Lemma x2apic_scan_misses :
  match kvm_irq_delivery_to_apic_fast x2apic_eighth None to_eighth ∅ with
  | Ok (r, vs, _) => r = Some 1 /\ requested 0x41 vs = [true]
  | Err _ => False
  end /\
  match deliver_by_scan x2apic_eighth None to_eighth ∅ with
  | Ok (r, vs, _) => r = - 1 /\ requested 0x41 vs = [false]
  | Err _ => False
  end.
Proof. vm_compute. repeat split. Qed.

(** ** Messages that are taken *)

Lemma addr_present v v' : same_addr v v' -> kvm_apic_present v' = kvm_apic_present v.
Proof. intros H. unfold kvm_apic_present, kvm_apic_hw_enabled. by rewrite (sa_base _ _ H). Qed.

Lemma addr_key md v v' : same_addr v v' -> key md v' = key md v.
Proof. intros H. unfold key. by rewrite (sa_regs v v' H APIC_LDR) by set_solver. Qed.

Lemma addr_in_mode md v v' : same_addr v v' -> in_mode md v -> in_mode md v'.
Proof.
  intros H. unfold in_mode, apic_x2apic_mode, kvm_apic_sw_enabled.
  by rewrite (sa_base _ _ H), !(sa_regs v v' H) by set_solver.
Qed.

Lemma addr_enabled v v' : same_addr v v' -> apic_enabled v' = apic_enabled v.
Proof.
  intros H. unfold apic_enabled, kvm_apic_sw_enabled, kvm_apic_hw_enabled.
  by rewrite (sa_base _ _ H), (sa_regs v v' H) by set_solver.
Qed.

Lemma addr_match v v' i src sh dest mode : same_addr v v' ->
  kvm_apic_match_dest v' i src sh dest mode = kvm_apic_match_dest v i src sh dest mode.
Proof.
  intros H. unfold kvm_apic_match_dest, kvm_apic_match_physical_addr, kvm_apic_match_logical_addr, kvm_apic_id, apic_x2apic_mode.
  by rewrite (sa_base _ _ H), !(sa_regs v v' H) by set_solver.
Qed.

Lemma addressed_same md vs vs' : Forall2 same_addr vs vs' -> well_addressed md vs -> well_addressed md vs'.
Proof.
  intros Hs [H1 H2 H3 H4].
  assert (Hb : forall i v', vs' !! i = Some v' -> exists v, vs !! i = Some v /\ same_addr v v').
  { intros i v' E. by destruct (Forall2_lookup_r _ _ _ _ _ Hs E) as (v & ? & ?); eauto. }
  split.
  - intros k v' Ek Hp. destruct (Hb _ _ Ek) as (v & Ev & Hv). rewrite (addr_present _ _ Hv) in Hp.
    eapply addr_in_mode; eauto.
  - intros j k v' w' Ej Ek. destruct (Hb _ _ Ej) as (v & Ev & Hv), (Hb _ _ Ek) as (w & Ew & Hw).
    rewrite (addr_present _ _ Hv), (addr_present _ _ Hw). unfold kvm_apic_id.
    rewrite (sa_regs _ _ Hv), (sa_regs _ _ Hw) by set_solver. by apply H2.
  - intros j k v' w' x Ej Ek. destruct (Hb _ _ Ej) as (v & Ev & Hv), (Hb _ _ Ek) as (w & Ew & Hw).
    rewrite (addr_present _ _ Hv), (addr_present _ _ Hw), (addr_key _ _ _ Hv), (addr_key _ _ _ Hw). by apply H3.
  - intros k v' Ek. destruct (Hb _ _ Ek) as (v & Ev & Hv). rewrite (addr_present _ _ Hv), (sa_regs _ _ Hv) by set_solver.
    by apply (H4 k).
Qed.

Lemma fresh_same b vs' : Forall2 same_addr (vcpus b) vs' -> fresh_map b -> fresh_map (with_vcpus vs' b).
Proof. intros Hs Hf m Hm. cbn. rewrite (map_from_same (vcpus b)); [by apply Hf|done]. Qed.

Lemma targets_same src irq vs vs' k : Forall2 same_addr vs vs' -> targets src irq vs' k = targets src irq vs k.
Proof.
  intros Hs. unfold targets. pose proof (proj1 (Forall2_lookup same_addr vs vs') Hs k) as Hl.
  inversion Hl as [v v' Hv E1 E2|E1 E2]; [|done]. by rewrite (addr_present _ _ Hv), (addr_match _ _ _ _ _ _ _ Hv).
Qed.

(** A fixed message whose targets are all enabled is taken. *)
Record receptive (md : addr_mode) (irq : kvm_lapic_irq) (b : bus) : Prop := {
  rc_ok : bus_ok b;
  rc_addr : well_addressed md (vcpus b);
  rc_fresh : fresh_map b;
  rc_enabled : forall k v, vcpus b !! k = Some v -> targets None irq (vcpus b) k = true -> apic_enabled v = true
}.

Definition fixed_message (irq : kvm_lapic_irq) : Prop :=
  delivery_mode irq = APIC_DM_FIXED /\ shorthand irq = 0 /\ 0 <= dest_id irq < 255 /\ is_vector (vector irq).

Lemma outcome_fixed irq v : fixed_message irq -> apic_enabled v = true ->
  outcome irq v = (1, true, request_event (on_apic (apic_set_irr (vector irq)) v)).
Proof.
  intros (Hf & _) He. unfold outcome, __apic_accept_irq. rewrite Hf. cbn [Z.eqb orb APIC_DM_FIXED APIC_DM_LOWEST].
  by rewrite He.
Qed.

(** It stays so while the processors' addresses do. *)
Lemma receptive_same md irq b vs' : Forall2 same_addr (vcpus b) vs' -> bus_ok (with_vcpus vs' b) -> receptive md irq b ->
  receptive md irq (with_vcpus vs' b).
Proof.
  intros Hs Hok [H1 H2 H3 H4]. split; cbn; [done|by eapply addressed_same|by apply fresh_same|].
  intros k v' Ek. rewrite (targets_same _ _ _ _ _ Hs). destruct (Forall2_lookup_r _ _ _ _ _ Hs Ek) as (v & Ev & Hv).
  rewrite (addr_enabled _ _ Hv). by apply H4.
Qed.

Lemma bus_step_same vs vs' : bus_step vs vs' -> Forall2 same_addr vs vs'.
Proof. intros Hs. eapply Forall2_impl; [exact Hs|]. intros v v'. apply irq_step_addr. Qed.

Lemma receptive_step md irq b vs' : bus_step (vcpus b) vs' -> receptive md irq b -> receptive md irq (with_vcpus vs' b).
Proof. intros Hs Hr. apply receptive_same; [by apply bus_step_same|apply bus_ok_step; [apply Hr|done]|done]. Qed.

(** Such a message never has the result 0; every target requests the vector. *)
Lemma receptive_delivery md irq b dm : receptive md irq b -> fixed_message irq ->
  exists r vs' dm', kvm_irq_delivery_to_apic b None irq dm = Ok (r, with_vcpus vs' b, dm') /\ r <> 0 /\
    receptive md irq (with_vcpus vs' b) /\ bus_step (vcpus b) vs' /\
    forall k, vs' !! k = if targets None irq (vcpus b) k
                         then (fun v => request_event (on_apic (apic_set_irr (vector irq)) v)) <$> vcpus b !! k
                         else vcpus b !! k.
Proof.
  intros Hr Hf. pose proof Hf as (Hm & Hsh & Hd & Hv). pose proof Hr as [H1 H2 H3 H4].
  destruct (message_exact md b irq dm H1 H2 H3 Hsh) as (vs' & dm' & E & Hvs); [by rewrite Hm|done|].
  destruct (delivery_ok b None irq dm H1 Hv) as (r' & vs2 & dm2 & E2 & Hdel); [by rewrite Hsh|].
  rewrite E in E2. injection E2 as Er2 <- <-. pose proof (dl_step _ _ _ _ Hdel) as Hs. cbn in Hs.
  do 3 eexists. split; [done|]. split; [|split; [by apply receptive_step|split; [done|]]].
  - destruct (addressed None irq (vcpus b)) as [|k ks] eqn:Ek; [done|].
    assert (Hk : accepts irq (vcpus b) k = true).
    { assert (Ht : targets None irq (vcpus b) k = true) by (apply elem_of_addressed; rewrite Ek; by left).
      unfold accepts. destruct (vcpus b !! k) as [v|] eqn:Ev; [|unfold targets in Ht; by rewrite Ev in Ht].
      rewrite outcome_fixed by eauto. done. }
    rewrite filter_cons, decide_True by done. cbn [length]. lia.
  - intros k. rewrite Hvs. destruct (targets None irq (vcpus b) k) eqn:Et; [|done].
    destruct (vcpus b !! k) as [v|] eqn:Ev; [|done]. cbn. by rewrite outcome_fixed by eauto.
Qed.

● INSTRUCTIONS FOR THE TASK
Show each line of the material above where "accepts" occurs.

● ANSWER BELOW
    assert (Hk : accepts irq (vcpus b) k = true).
      unfold accepts. destruct (vcpus b !! k) as [v|] eqn:Ev; [|unfold targets in Ht; by rewrite Ev in Ht].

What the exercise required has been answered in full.